WHAT IS EXPECTED ▸
Write out, word for word, every line in the data below from the one containing "destruct (GenAI.serverContent m) as [sc|];" to the one containing "apply turnEntries_nonempty.", both of them included.

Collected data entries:
Content starts

Variable encode : list Z -> string.
Variable decode : string -> list Z.
Variable decodeAudioData : list Z -> AudioBuffer.

Local Abbreviation appStep := (step encode decode decodeAudioData).
Local Abbreviation appRun := (run encode decode decodeAudioData).
Local Abbreviation appMessage := (onmessage decode decodeAudioData).

(** ** The transcript log *)

Lemma turnEntries_nonempty now uText gText :
  Forall (fun e => text e <> ""%string) (turnEntries now uText gText).
Proof.
  unfold turnEntries.
  destruct uText, gText; cbn; repeat constructor; discriminate.
Qed.

Lemma step_history st ev :
  exists new,
    history (appStep st ev) = history st ++ new
    /\ Forall (fun e => text e <> ""%string) new.
Proof.
  destruct ev as [| | | | |env m|source| | | |];
    try (exists []; split; [destruct st; cbn; now rewrite app_nil_r
                           | constructor]).
  - cbn [step].
    destruct (onmessage_transcript decode decodeAudioData env m st)
      as (-> & _).
    assert (Ht : history (handleTranscription (GenAI.serverContent m) st)
                 = history st).
    { unfold handleTranscription.
      destruct (GenAI.serverContent m) as [sc|]; cbn; [|reflexivity].
      destruct (GenAI.outputTranscription sc); [reflexivity|].
      destruct (GenAI.inputTranscription sc); reflexivity. }
    destruct (GenAI.serverContent m) as [sc|].
    + destruct (GenAI.turnComplete sc) eqn:Htc.
      * destruct (handleTurnComplete_yes env sc
                    (handleTranscription (Some sc) st) Htc) as (_ & _ & ->).
        rewrite Ht. eexists. split; [reflexivity|].
        apply turnEntries_nonempty.
      * exists []. unfold handleTurnComplete. cbn [option_map].
        rewrite Htc, Ht.
        split; [now rewrite app_nil_r | constructor].
    + exists []. cbn. split; [now rewrite app_nil_r | constructor].
  - exists []. cbn [step]. unfold onended.
    destruct (filter _ (activeSources st)); cbn;
      (split; [now rewrite app_nil_r | constructor]).
  - exists []. cbn [step]. unfold onerror.
    destruct (stopConversation_keeps (setStatus ERROR st)) as (_ & -> & _).
    cbn. split; [now rewrite app_nil_r | constructor].
  - exists []. cbn [step].
    destruct (stopConversation_keeps st) as (_ & -> & _).
    split; [now rewrite app_nil_r | constructor].
Qed.

(** X4.  The transcript log is append-only: over any sequence of events the
    entries already logged stay, in place and unchanged, and every entry
    that is added has a non-empty text. *)
Theorem transcript_log_append_only (st : AppState) (evs : list Event) :
  exists new,
    history (appRun st evs) = history st ++ new
    /\ Forall (fun e => text e <> ""%string) new.
Proof.
  revert st. induction evs as [|ev evs IH]; intros st.
  - exists []. cbn. split; [now rewrite app_nil_r | constructor].
  - change (appRun st (ev :: evs)) with (appRun (appStep st ev) evs).
    destruct (IH (appStep st ev)) as (new2 & -> & H2).
    destruct (step_history st ev) as (new1 & -> & H1).
    exists (new1 ++ new2). split; [now rewrite app_assoc|].
    apply Forall_app. split; assumption.
Qed.

(** ** Sources that play to their end *)

Lemma ended_sources (ends : list nat) :
  forall st,
    let st' := appRun st (map Ended ends) in
    activeSources st'
    = filter (fun s => negb (existsb (Nat.eqb s) ends)) (activeSources st)
    /\ trace st' = trace st
    /\ nextStartTime st' = nextStartTime st.
Proof.
  induction ends as [|e ends IH]; intros st.
  - cbn. split; [|split; reflexivity].
    induction (activeSources st) as [|a l IHl]; cbn; congruence.
  - cbn zeta. cbn [map].
    change (appRun st (Ended e :: map Ended ends))
      with (appRun (onended e st) (map Ended ends)).
    destruct (IH (onended e st)) as (-> & -> & ->).
    assert (Ho : activeSources (onended e st)
                 = filter (fun s => negb (Nat.eqb s e)) (activeSources st)
                 /\ trace (onended e st) = trace st
                 /\ nextStartTime (onended e st) = nextStartTime st).
    { unfold onended. cbn.
      destruct (filter _ (activeSources st)); repeat split. }
    destruct Ho as (-> & -> & ->). split; [|split; reflexivity].
    induction (activeSources st) as [|a l IHl]; cbn; [reflexivity|].
    destruct (Nat.eqb a e); cbn; [exact IHl|].
    destruct (existsb (Nat.eqb a) ends); cbn; [exact IHl|].
    now rewrite IHl.
Qed.

(** X5.  When every active source has played to its end (the ['ended']
    events may come in any order, repeated, or for sources long gone), no
    source is active, the "model is speaking" indicator is off, nothing was
    stopped by force and [nextStartTime] is left where it was. *)
Theorem all_sources_ended (st : AppState) (ends : list nat) :
  activeSources st <> [] ->
  incl (activeSources st) ends ->
  let st' := appRun st (map Ended ends) in
  activeSources st' = []
  /\ isGeminiSpeaking st' = false
  /\ callsSince st st' = []
  /\ nextStartTime st' = nextStartTime st.
Proof.
  intros Hne Hincl st'.
  destruct (ended_sources ends st) as (Ha & Ht & Hn). fold st' in Ha, Ht, Hn.
  assert (Hempty : activeSources st' = []).
  { rewrite Ha.
    assert (H : forall l, incl l ends ->
                filter (fun s => negb (existsb (Nat.eqb s) ends)) l = []).
    { induction l as [|a l IHl]; intros Hl; [reflexivity|]. cbn.
      assert (Hin : existsb (Nat.eqb a) ends = true).
      { apply existsb_exists. exists a. split; [apply Hl; now left|].
        apply Nat.eqb_refl. }
      rewrite Hin. cbn. apply IHl. intros z Hz. apply Hl. now right. }
    apply H, Hincl. }
  split; [exact Hempty|]. split; [|split; [|exact Hn]].
  - destruct ends as [|e0 ends0] using rev_ind.
    + destruct (activeSources st) as [|a l]; [congruence|].
      exfalso. apply (Hincl a). now left.
    + unfold st' in *. rewrite map_app, run_app in *. cbn in *.
      set (prev := appRun st (map Ended ends0)) in *.
      unfold onended in *. cbn in *.
      destruct (filter _ (activeSources prev)); [reflexivity|discriminate].
  - apply callsSince_app. now rewrite Ht, app_nil_r.
Qed.

End SessionTraces.

(** ** The calls on source nodes *)








Section SourceCalls.

Variable encode : list Z -> string.
Variable decode : string -> list Z.
Variable decodeAudioData : list Z -> AudioBuffer.

Local Abbreviation appStep := (step encode decode decodeAudioData).
Local Abbreviation appRun := (run encode decode decodeAudioData).





End SourceCalls.

(** ** The outbound packet *)

Lemma pcm16_int16 (sample : float) : -32768 <= pcm16 sample <= 32767.
Proof.
  unfold pcm16, Js.ToInt16.
  destruct (Js.truncate _); [apply wrap16_range | lia].
Qed.

Lemma int16_bytes_read_back (v : Z) :
  -32768 <= v <= 32767 ->
  0 <= v mod 256 <= 255
  /\ 0 <= (v / 256) mod 256 <= 255
  /\ Js.wrap16 (v mod 256 + 256 * ((v / 256) mod 256)) = v.
Proof.
  intros Hv.
  pose proof (Z.mod_pos_bound v 256 eq_refl) as Hlo.
  pose proof (Z.mod_pos_bound (v / 256) 256 eq_refl) as Hhi.
  split; [lia|]. split; [lia|].
  pose proof (Z.div_mod v 256 ltac:(lia)) as Ev.
  assert (Hq : -128 <= v / 256 <= 127).
  { split.
    - apply Z.div_le_lower_bound; lia.
    - apply Z.lt_succ_r. apply Z.div_lt_upper_bound; lia. }
  unfold Js.wrap16.
  destruct (Z.neg_nonneg_cases (v / 256)) as [Hneg|Hpos].
  - assert (Eh : (v / 256) mod 256 = v / 256 + 256).
    { symmetry. apply (Z.mod_unique _ _ (-1)); lia. }
    rewrite Eh.
    replace (v mod 256 + 256 * (v / 256 + 256)) with (v + 65536) by lia.
    assert (Em : (v + 65536) mod 65536 = v + 65536).
    { apply Z.mod_small. lia. }
    rewrite Em. destruct (Z.leb_spec 32768 (v + 65536)); lia.
  - assert (Eh : (v / 256) mod 256 = v / 256) by (apply Z.mod_small; lia).
    rewrite Eh.
    replace (v mod 256 + 256 * (v / 256)) with v by lia.
    assert (Em : v mod 65536 = v) by (apply Z.mod_small; lia).
    rewrite Em. destruct (Z.leb_spec 32768 v); lia.
Qed.

(** X7.  The byte payload of an outbound packet holds two bytes per sample,
    each between 0 and 255, and loses nothing: read back as little-endian
    signed 16-bit integers the bytes are the converted samples. *)
Theorem packet_bytes_keep_samples (inputData : list float) :
  let int16 := floatToPCM16 inputData in
  let bytes := int16Bytes int16 in
  List.length bytes = (2 * List.length inputData)%nat
  /\ Forall (fun b => 0 <= b <= 255) bytes
  /\ int16OfBytes bytes = int16.
Proof.
  cbn zeta. unfold floatToPCM16.
  induction inputData as [|x rest (IH1 & IH2 & IH3)]; cbn [map].
  - repeat split. constructor.
  - destruct (int16_bytes_read_back (pcm16 x) (pcm16_int16 x))
      as (Hlo & Hhi & Hback).
    unfold int16Bytes in *. cbn [flat_map app List.length int16OfBytes].
    split; [rewrite IH1; cbn; lia|]. split.
    + constructor; [exact Hlo|]. constructor; [exact Hhi|exact IH2].
    + rewrite Hback. f_equal. exact IH3.
Qed.

(** * The image editor *)

Lemma slice0_prefix {A} (l : list A) (p : Z) :
  -1 <= p < Z.of_nat (List.length l) ->
  JsText.slice0 l (p + 1) = firstn (Z.to_nat (p + 1)) l.
Proof.
  intros Hp. unfold JsText.slice0.
  destruct (Z.ltb_spec (p + 1) 0); [lia|].
  now rewrite Z.min_l by lia.
Qed.

Lemma slice0_length {A} (l : list A) (k : Z) :
  (List.length (JsText.slice0 l k) <= List.length l)%nat.
Proof. unfold JsText.slice0. rewrite length_firstn. lia. Qed.

Lemma wellFormed_same (st st' : Editor.State) :
  Editor.history st' = Editor.history st ->
  Editor.pointer st' = Editor.pointer st ->
  Editor.wellFormed st -> Editor.wellFormed st'.
Proof. unfold Editor.wellFormed. intros -> ->. trivial. Qed.

Lemma pushImage_wellFormed (seen st : Editor.State) (image : string) :
  Editor.wellFormed (Editor.pushImage seen image st).
Proof.
  right. unfold Editor.pushImage. cbn.
  rewrite length_app. cbn. lia.
Qed.

Lemma step_wellFormed (st : Editor.State) (ev : Editor.Event) :
  Editor.wellFormed st -> Editor.wellFormed (Editor.step st ev).
Proof.
  intros H.
  destruct ev as [result|text| | | |e|e| |page|seen hasKey|seen outcome|err];
    cbn [Editor.step].
  - right. cbn. lia.
  - exact H.
  - unfold Editor.undo. destruct (Z.ltb_spec 0 (Editor.pointer st)); [|exact H].
    destruct H as [(_ & Hp)|Hp]; [lia|]. right. cbn. lia.
  - unfold Editor.redo.
    destruct (Z.ltb_spec (Editor.pointer st)
                (Z.of_nat (List.length (Editor.history st)) - 1)); [|exact H].
    destruct H as [(Hh & Hp)|Hp].
    + rewrite Hh in *. cbn in *. lia.
    + right. cbn. lia.
  - exact H.
  - unfold Editor.handleMouseDown.
    destruct (Editor.isCropping st), (Editor.container e) as [[? ?]|];
      exact H.
  - unfold Editor.handleMouseMove.
    destruct (Editor.isCropping st && Editor.isDragging st),
      (Editor.container e) as [[? ?]|]; try exact H.
    destruct (Editor.image e) as [[? ?]|]; exact H.
  - exact H.
  - unfold Editor.executeCrop.
    destruct (Editor.cropBox st); [|exact H].
    destruct (Editor.imagePresent page && Editor.hasImage st
              && Editor.context2d page); [|exact H].
    apply (wellFormed_same (Editor.pushImage st (Editor.toDataURL page) st));
      [reflexivity..|apply pushImage_wellFormed].
  - unfold Editor.requestEdit.
    destruct hasKey, (Editor.currentImage seen); exact H.
  - unfold Editor.settleEdit.
    destruct outcome as [response|err].
    + destruct (GenAIModels.imageOf response) as [blob|]; [|exact H].
      apply (wellFormed_same
               (Editor.pushImage seen (GenAIModels.pngDataUrl blob) st));
        [reflexivity..|apply pushImage_wellFormed].
    + unfold Editor.editFailed.
      destruct (GenAIModels.entityNotFound err); exact H.
  - unfold Editor.editFailed.
    destruct (GenAIModels.entityNotFound err); exact H.
Qed.

Lemma wellFormed_current (st : Editor.State) :
  Editor.wellFormed st ->
  (Editor.currentImage st = None <-> Editor.history st = []).
Proof.
  unfold Editor.wellFormed, Editor.currentImage.
  intros [(Hh & Hp)|Hp].
  - rewrite Hh, Hp. cbn. split; reflexivity.
  - destruct (Z.leb_spec 0 (Editor.pointer st)); [|lia].
    destruct (Z.ltb_spec (Editor.pointer st)
                (Z.of_nat (List.length (Editor.history st)))); [|lia].
    cbn [andb]. split.
    + intros Hn. apply nth_error_None in Hn. lia.
    + intros Hh. rewrite Hh in Hp. cbn in Hp. lia.
Qed.

(** X8.  Whatever the handlers of the editor are called with, in whatever
    order, the pointer designates an entry of the history, or the history is
    empty and the pointer is -1; so an image is shown exactly when one has
    been loaded. *)
Theorem editor_pointer_stays_in_history (evs : list Editor.Event) :
  let st := Editor.run Editor.initial evs in
  Editor.wellFormed st
  /\ (Editor.currentImage st = None <-> Editor.history st = []).
Proof.
  intros st.
  assert (H : Editor.wellFormed st).
  { unfold st, Editor.run.
    assert (G : forall evs s, Editor.wellFormed s ->
                  Editor.wellFormed (fold_left Editor.step evs s)).
    { intros l. induction l as [|ev l IH]; intros s Hs; cbn;
        [exact Hs | apply IH, step_wellFormed, Hs]. }
    apply G. left. split; reflexivity. }
  split; [exact H | apply wellFormed_current, H].
Qed.

(** * Strings *)

Lemma split_nonempty (sep : ascii) (s : string) : JsText.split sep s <> [].
Proof.
  induction s as [|c s IH]; cbn; [discriminate|].
  destruct (Ascii.eqb c sep); [discriminate|].
  destruct (JsText.split sep s); [contradiction|discriminate].
Qed.

Lemma split_free (sep : ascii) (s : string) :
  JsText.free sep s = true -> JsText.split sep s = [s].
Proof.
  induction s as [|c s IH]; cbn; [reflexivity|].
  intros H. apply andb_true_iff in H as (Hc & Hs).
  apply negb_true_iff in Hc. rewrite Hc, (IH Hs). reflexivity.
Qed.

Content ends

FINISHED TASK ▸
      destruct (GenAI.serverContent m) as [sc|]; cbn; [|reflexivity].
      destruct (GenAI.outputTranscription sc); [reflexivity|].
      destruct (GenAI.inputTranscription sc); reflexivity. }
    destruct (GenAI.serverContent m) as [sc|].
    + destruct (GenAI.turnComplete sc) eqn:Htc.
      * destruct (handleTurnComplete_yes env sc
                    (handleTranscription (Some sc) st) Htc) as (_ & _ & ->).
        rewrite Ht. eexists. split; [reflexivity|].
        apply turnEntries_nonempty.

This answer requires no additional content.